Dans le foyer, les tractations se poursuivaient, et je me suis dirigé vers la réception afin de leur demander s’ils avaient les numéros de téléphone des consulats locaux. Ils me les ont donnés et il était environ 3 h du matin lorsque j’ai composé un numéro. Une personne m’a répondu, mais elle était à Ottawa, où il était huit heures plus tard qu’à Dubai. J’avais composé la ligne d’urgence de notre capitale nationale pour les Canadiens à l’étranger. J’ai résumé la situation et le représentant à l’autre bout du fil m’a dit qu’il aviserait le consul général du Canada à Dubai dès qu’il le pourrait ce matin. J’ai griffonné le numéro de téléphone et j’ai caché le bout de papier dans ma chaussure.
L’hôtel a alors déclaré que ce différend allait se régler au poste de police. Des fourgonnettes sont aussitôt apparues devant l’entrée de l’établissement. Nous avons d’abord refusé d’y monter, mais il est rapidement devenu apparent que nous n’avions pas le choix. En chemin, nous vivions un étrange mélange d’indignation et de peur tout en nous racontant des blagues au sujet de la prison d’Alcatraz.
Mes cinq compagnons ont été placés dans une cellule tous ensemble et j’ai été placée dans une cellule pour les femmes. Elle faisait environ 10 mètres carrés avec un plancher en béton, un banc sur l’un des murs et un gros seau au milieu pour y faire nos besoins. Il y avait cinq prostituées avec moi.
J’étais en sueur, épuisée, affamée et effrayée, mais j’avais encore ce numéro de téléphone. À l’instar des polars d’antan, un vieux téléphone trônait sur l’un des murs. J’ai composé le numéro à Ottawa et on m’a répondu. Le même représentant que plus tôt m’a dit être sous le choc de la rapidité à laquelle les choses s’étaient détériorées et il m’a demandé d’être patiente pendant qu’il contactait le consul général qui viendrait nous libérer.
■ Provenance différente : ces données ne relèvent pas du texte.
Definition call_JSON_parse (s : jsstring) : async W attempt_event json :=
  emit (JSONParse s) ;;
  match JSON_parse s with
  | inr v => ret v
  | inl e => throw e
  end.

(** The [try] block of the operation (lines 98 to 141). *)
Definition attempt_body (audioBlob : Blob) (base64Audio : option jsstring)
  : async W attempt_event json :=
  response <- call_generateContent (request audioBlob base64Audio) ;;
  if ToBoolean (text response) then
    match text response with
    | Some t => call_JSON_parse (cleanText t)
    | None => throw TypeError
    end
  else throw (Error (js "Empty response from Gemini")).

Definition error_label : jsstring := js "Gemini API Error (Attempt failed):".

(** The operation handed to [retryOperation] (lines 96 to 146). *)
Definition attempt (audioBlob : Blob) (base64Audio : option jsstring)
  : async W attempt_event json :=
  try_catch (attempt_body audioBlob base64Audio)
    (fun error => emit (ConsoleError error_label error) ;; throw error).

(** [processAudioWithGemini]. The client object [ai] is made first, from
    the API key of the build; making it calls nothing outside, and
    [generateContent] stands for its method [ai.models.generateContent]. *)
Definition processAudioWithGemini (audioBlob : Blob)
  : async W client_event json :=
  base64Audio <- relabel Encoder (blobToBase64 audioBlob) ;;
  relabel Retry (retryOperation_default (attempt audioBlob base64Audio)).
End Client.

Close Scope async_scope.

(** ** What the statements below speak of *)

(** How often the operation was called, and the waits, in order. *)
Fixpoint invocations {X : Type} (l : list (retry_event X)) : nat :=
  match l with
  | [] => 0
  | Invoke :: r => S (invocations r)
  | _ :: r => invocations r
  end.

Fixpoint delays {X : Type} (l : list (retry_event X)) : list Z :=
  match l with
  | [] => []
  | SetTimeout ms :: r => ms :: delays r
  | _ :: r => delays r
  end.

(** How often [JSON.parse] and the model were called. *)
Fixpoint parse_calls (l : list attempt_event) : nat :=
  match l with
  | [] => 0
  | JSONParse _ :: r => S (parse_calls r)
  | _ :: r => parse_calls r
  end.
(** C9. When [src_view_sample] selects one candidate [k], what
    [load_source_params] indexes the camera tensors with is a Python list of
    length one that holds the selection, not the integer [k]; the constructor
    step succeeds, and [src_ixts] and [src_exts] keep both axes, the
    candidate axis leading with size one and holding the cameras of [k].
    Indexing with the integer instead would drop the axis. *)
Theorem C9_single_candidate_keeps_axis :
  forall (F : Type) (S : Scalar F) (Mat : Type) (pad : Mat -> Mat)
         (by_time : bool) (sample : sample_spec) (b : @base F Mat) (k : nat),
    base_wf b = true ->
    select_views (length (if by_time then frame_inds b else view_inds b))
      sample = Ok [k] ->
    let e := if by_time then length (view_inds b)
             else length (frame_inds b) in
    guard_single [k] = AsList [[k]]
    /\ (exists ixts exts,
          load_source_params pad by_time sample b = Ok ([k], ixts, exts)
          /\ shape ixts = [1; e]
          /\ shape exts = [1; e]
          /\ (forall j, get ixts [0; j]
                        = get (Ks b) (if by_time then [j; k] else [k; j]))
          /\ (forall j, get exts [0; j]
                        = pad (get (w2cs b)
                                 (if by_time then [j; k] else [k; j]))))
    /\ (forall y, index_int (Ks b) k = Ok y -> length (shape y) = 1).
Proof.
  intros F S Mat pad by_time sample b k Hwf Hsel e.
  destruct (base_wf_shapes b Hwf) as (HK & Hw & _).
  apply select_views_bound in Hsel as Hk.
  inversion Hk as [|? ? Hlt _]; subst.
  split; [reflexivity|]. split.
  - unfold load_source_params. rewrite Hsel. simpl rbind.
    change (guard_single [k]) with (AsList [[k]]).
    destruct by_time; simpl.
    + unfold index_list_dim1, index_tensor_dim1. simpl.
      rewrite HK, Hw. unfold in_range. simpl.
      apply Nat.ltb_lt in Hlt. rewrite Hlt. simpl.
      unfold permute_1_0. simpl.
      eexists. eexists. split; [reflexivity|].
      simpl. repeat split; reflexivity.
    + unfold index_list. simpl. rewrite HK, Hw. unfold in_range. simpl.
      apply Nat.ltb_lt in Hlt. rewrite Hlt. simpl.
      eexists. eexists. split; [reflexivity|].
      simpl. repeat split; reflexivity.
  - intros y Hy. unfold index_int in Hy. rewrite HK in Hy.
    destruct (k <? length (view_inds b)); [|discriminate].
    inversion Hy. reflexivity.
Qed.

Lemma C9_single_candidate_keeps_axis_witness :
  let sample := SliceSpec (Some 2%Z) (Some 3%Z) (Some 1%Z) in
  guard_single [2] = AsList [[2]]
  /\ (exists ixts exts,
        load_source_params Scenario.same false sample Scenario.volume
        = Ok ([2], ixts, exts)
        /\ shape ixts = [1; 1]
        /\ shape exts = [1; 1]
        /\ (forall j, get ixts [0; j] = get (Ks Scenario.volume) [2; j])
        /\ (forall j, get exts [0; j]
                      = Scenario.same (get (w2cs Scenario.volume) [2; j])))
  /\ (forall y, index_int (Ks Scenario.volume) 2 = Ok y ->
                length (shape y) = 1).
Proof.
  intros sample.
  apply (@C9_single_candidate_keeps_axis float float_scalar Scenario.Mat
           Scenario.same false sample Scenario.volume 2).
  - reflexivity.
  - reflexivity.
Defined.

(** C10. The constructor stores [[n_views]] when it is given the count list
    [[0]], and the given list in every other case. With [[n_views]] stored, a
    plain query can only draw the count [n_views]; it does draw it when
    [n_srcs_prob] is one weight whose total is positive and finite, and with
    any other number of weights the draw raises [ValueError]. A query that
    comes with its count keeps that count. *)
Theorem C10_zero_count_means_all_views :
  forall (F : Type) (S : Scalar F) (NK : NormKernel F) (SK : SortKernel F)
         (Mat : Type) (pad inv : Mat -> Mat)
         (tr : Mat -> vec3 F) (a : @args F) (b : @base F Mat)
         (ds : @dataset F Mat),
    init pad inv tr a b = Ok ds ->
    (a_n_srcs_list a = [0] ->
     n_srcs_list ds = [n_views b]
     /\ (forall index g p g',
            resolve_query ds (Plain index) g = Ok (p, g') ->
            p = (index, n_views b))
     /\ (forall index g w,
            n_srcs_prob ds = [w] ->
            (w + 0 <=? 0)%float = false ->
            PrimFloat.is_finite (w + 0)%float = true ->
            resolve_query ds (Plain index) g
            = Ok ((index, n_views b), snd (next g)))
     /\ (forall index g,
            length (n_srcs_prob ds) <> 1 ->
            resolve_query ds (Plain index) g = Raise ValueError))
    /\ (forall index n g,
          resolve_query ds (Resolved index n) g = Ok ((index, n), g))
    /\ (a_n_srcs_list a <> [0] -> n_srcs_list ds = a_n_srcs_list a).
Proof.
  intros F S NK SK Mat pad inv tr a b ds Hinit.
  destruct (init_fields _ _ _ _ _ Hinit) as (_ & _ & _ & _ & _ & _ & Hlist).
  split; [|split].
  - intros Hzero. rewrite Hzero in Hlist. simpl in Hlist.
    split; [exact Hlist|]. split; [|split].
    + intros index g p g' Hrun.
      unfold resolve_query, bind, ret in Hrun. rewrite Hlist in Hrun.
      destruct (choices [n_views b] (n_srcs_prob ds) g) as [[k g1]|] eqn:E;
        [|discriminate].
      apply choices_single_value in E. subst k.
      inversion Hrun. reflexivity.
    + intros index g w Hw Hpos Hfin.
      unfold resolve_query, bind, ret. rewrite Hlist, Hw.
      rewrite choices_single, Hpos, Hfin. reflexivity.
    + intros index g Hlen.
      unfold resolve_query, bind, ret. rewrite Hlist.
      unfold choices. rewrite accumulate_length.
      change (length [n_views b]) with 1.
      apply Nat.eqb_neq in Hlen. rewrite Hlen. reflexivity.
  - intros index n g. reflexivity.
  - intros Hother. rewrite Hlist.
    destruct (a_n_srcs_list a) as [|x [|y l]]; try reflexivity.
    destruct x as [|x]; [contradiction Hother; reflexivity|reflexivity].
Qed.

Lemma C10_zero_count_means_all_views_witness :
  let ds := Scenario.built Scenario.whole in
  (n_srcs_list ds = [6]
   /\ (forall index g,
          resolve_query ds (Plain index) g = Ok ((index, 6), snd (next g))))
  /\ n_srcs_list (Scenario.built Scenario.training) = [2; 3; 4].
Proof.
  intros ds. split.
  - destruct (proj1 (@C10_zero_count_means_all_views float float_scalar
                       Scenario.norm_kernel Scenario.sort_kernel
                       Scenario.Mat Scenario.same Scenario.opposite
                       Scenario.same Scenario.whole Scenario.volume ds
                       ltac:(vm_compute; reflexivity)) eq_refl)
      as (Hlist & _ & Hdraw & _).
    split; [exact Hlist|].
    intros index g. apply (Hdraw index g 1%float); reflexivity.
  - apply (proj2 (proj2 (@C10_zero_count_means_all_views float float_scalar
                    Scenario.norm_kernel Scenario.sort_kernel
                    Scenario.Mat Scenario.same Scenario.opposite
                    Scenario.same Scenario.training Scenario.volume
                    (Scenario.built Scenario.training)
                    ltac:(vm_compute; reflexivity)))).
    discriminate.
Defined.

(** C10, as it is stated, fails: with the count list [[0]] and the three
    weights that the constructor has by default, [[n_views]] is stored, but
    no plain query draws a count, for the draw raises; and a query that
    comes with the count 2 gets two sources, not [n_views]. *)
Lemma C10_counterexample :
  let ds := Scenario.built Scenario.unweighted in
  Scenario.build Scenario.unweighted = Ok ds
  /\ a_n_srcs_list Scenario.unweighted = [0]
  /\ a_n_srcs_prob Scenario.unweighted = a_n_srcs_prob (@default_args float)
  /\ n_srcs_list ds = [6]
  /\ (forall index g, resolve_query ds (Plain index) g = Raise ValueError)
  /\ (forall index g, get_metadata ds (Plain index) g = Raise ValueError)
  /\ selected (get_metadata ds (Resolved 5 2)
                 (Scenario.draws [Scenario.half; 0%N; 0%N]))
     = Ok [1; 3].
Proof.
  intros ds.
  split; [vm_compute; reflexivity|].
  split; [reflexivity|].
  split; [reflexivity|].
  split; [vm_compute; reflexivity|].
  assert (Hdraw : forall index g,
             resolve_query ds (Plain index) g = Raise ValueError)
    by (intros index g; reflexivity).
  split; [exact Hdraw|].
  split.
  - intros index g. unfold get_metadata, bind. rewrite Hdraw. reflexivity.
  - vm_compute. reflexivity.
Qed.

(** * Further properties *)

Import Further.
(** * Loss-aversion lottery experiment (streamlit_app.py)

    A shallow embedding of the logical core of [streamlit_app.py]: the
    gamble generator, the flag classifier, the difficulty adapter and the
    session bookkeeping that drives them, followed by the properties the
    specification states about them.

    Conventions.
    - Python [int] is [Z]; Python [float] is an IEEE-754 binary64 value,
      modelled with the kernel's executable specification [spec_float]
      ([prec = 53], [emax = 1024]), so every float operation below is the
      correctly rounded one.
    - Exceptions are explicit: a computation that may raise returns a
      [result].
    - [random.Random] is an interface ([PyRandom]); the generator state is
      threaded through the draws.
    - Values the program reads from its environment (the clock, the OS
      entropy behind [uuid.uuid4()], an unseeded [random.Random()]) are
      inputs of the model, collected in [Env]. *)

From Stdlib Require Import ZArith QArith List String Ascii Bool Lia.
From Stdlib Require Import SpecFloat.
Import ListNotations.

Local Open Scope string_scope.
Local Open Scope Z_scope.

(** ** Exceptions *)

Inductive exn : Set :=
| IndexError
| ZeroDivisionError
| ValueError
| OverflowError.

Inductive result (A : Type) : Type :=
| Ok (a : A)
| Raise (e : exn).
Il est arrivé vers 6 h du matin. Nous entendions des tractations en anglais et en arabe à l’autre bout du couloir. Vers 8 h, on nous a dirigés, échevelés et stressés, vers une salle d’attente. Le consul général nous a remis un document que nous devions tous signer. On nous a expliqué que ce document était une déclaration que nous « acceptons de ne plus jamais mal nous comporter à Dubai ». Nous avons hésité un instant, mais nous l’avons signé. Tout ce que nous voulions, c’est sortir de là, nous laver, manger et dormir. Nous devions quand même monter sur scène ce soir-là.
Le consul général nous a escortés jusqu’au garage souterrain de l’hôtel où un représentant nous a remis un sac poubelle avec nos affaires et une enveloppe avec nos papiers et nos devises. Nous devions compter l’argent, vérifier nos documents et signer une décharge.
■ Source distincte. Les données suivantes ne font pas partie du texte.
(** C3, as the code has it: between two of the six payload and HTTP event
    types with incomparable capability sets, [convert] rebuilds the event
    as the type whose capability set is the target's set together with the
    capabilities of the source other than its payload format, that is, plus
    HTTP when the source has it. The payload format of the source is
    dropped, not merged; the payload is stored again by the setter of the
    selected class, which may reject it. *)
Theorem convert_sideways lib self tgt d :
  ev_class self ∈ format_classes -> tgt ∈ format_classes ->
  capabilities (ev_class self) ⊈ capabilities tgt ->
  capabilities tgt ⊈ capabilities (ev_class self) ->
  ev_dict self !! "_data" = Some d ->
  exists c,
    c ∈ format_classes
    /\ capabilities c = capabilities tgt ∪ (capabilities (ev_class self) ∖ data_formats)
    /\ rebuilt_as lib self c d (convert lib self tgt).
Proof.
  intros Hs Ht H1 H2 Hd.
  destruct (sideways_class_exists _ _ Hs Ht H1 H2) as (c & Hc & Hcaps).
  exists c. split; [done |]. split; [done |].
  apply convert_rebuilt; [by apply format_classes_built | | done].
  apply convert_class_sideways; auto using format_classes_built.
Qed.

(** An HTTP event converted to [JSONEvent]. *)
Lemma convert_sideways_witness :
  exists c,
    c ∈ format_classes
    /\ capabilities c
       = capabilities JSONEvent ∪ (capabilities HttpEvent ∖ data_formats)
    /\ rebuilt_as example_lib
         {| ev_class := HttpEvent; ev_dict := {[ "_data" := VNone ]} |} c VNone
         (convert example_lib
            {| ev_class := HttpEvent; ev_dict := {[ "_data" := VNone ]} |} JSONEvent).
Proof.
  apply (convert_sideways example_lib
           {| ev_class := HttpEvent; ev_dict := {[ "_data" := VNone ]} |}
           JSONEvent VNone).
  - by_evaluation.
  - by_evaluation.
  - by_evaluation.
  - by_evaluation.
  - reflexivity.
Defined.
On nous a ensuite reconduits dans un complexe d’appartements miteux avant de nous remettre les clés d’un appartement avec deux chambres à coucher et une salle de bain. Pendant que les hommes s’obstinaient au sujet des lits, je me suis effondrée sur le canapé. Quand je suis arrivée à la salle de spectacle ce soir-là, j’ai été à la rencontre de gens responsables de l’hospitalité et fait valoir un besoin de vie privée qui, je le savais, toucherait certaines de leurs cordes sensibles culturelles. J’ai fait valoir qu’une femme seule dans un appartement avec plusieurs hommes « qui ne sont pas mon mari » mettrait ma réputation à risque. Soyons francs, j’ai tourné avec des hommes pendant des années. Mais l’instinct de survie peut nous faire faire des choses étranges. Ils m’ont offert une chambre individuelle.
Une fois le dernier mois de ce contrat achevé, de retour au bercail, j’avais hâte de travailler sur mon album. La préproduction de mon album a été cathartique. Par contre, il m’a fallu trois mois de réadaptation afin de retrouver ma voix d’avant cette mésaventure.
Et j’ai classé cette triste expérience dans le dossier : ce qu’il ne faut pas faire afin de financer un album.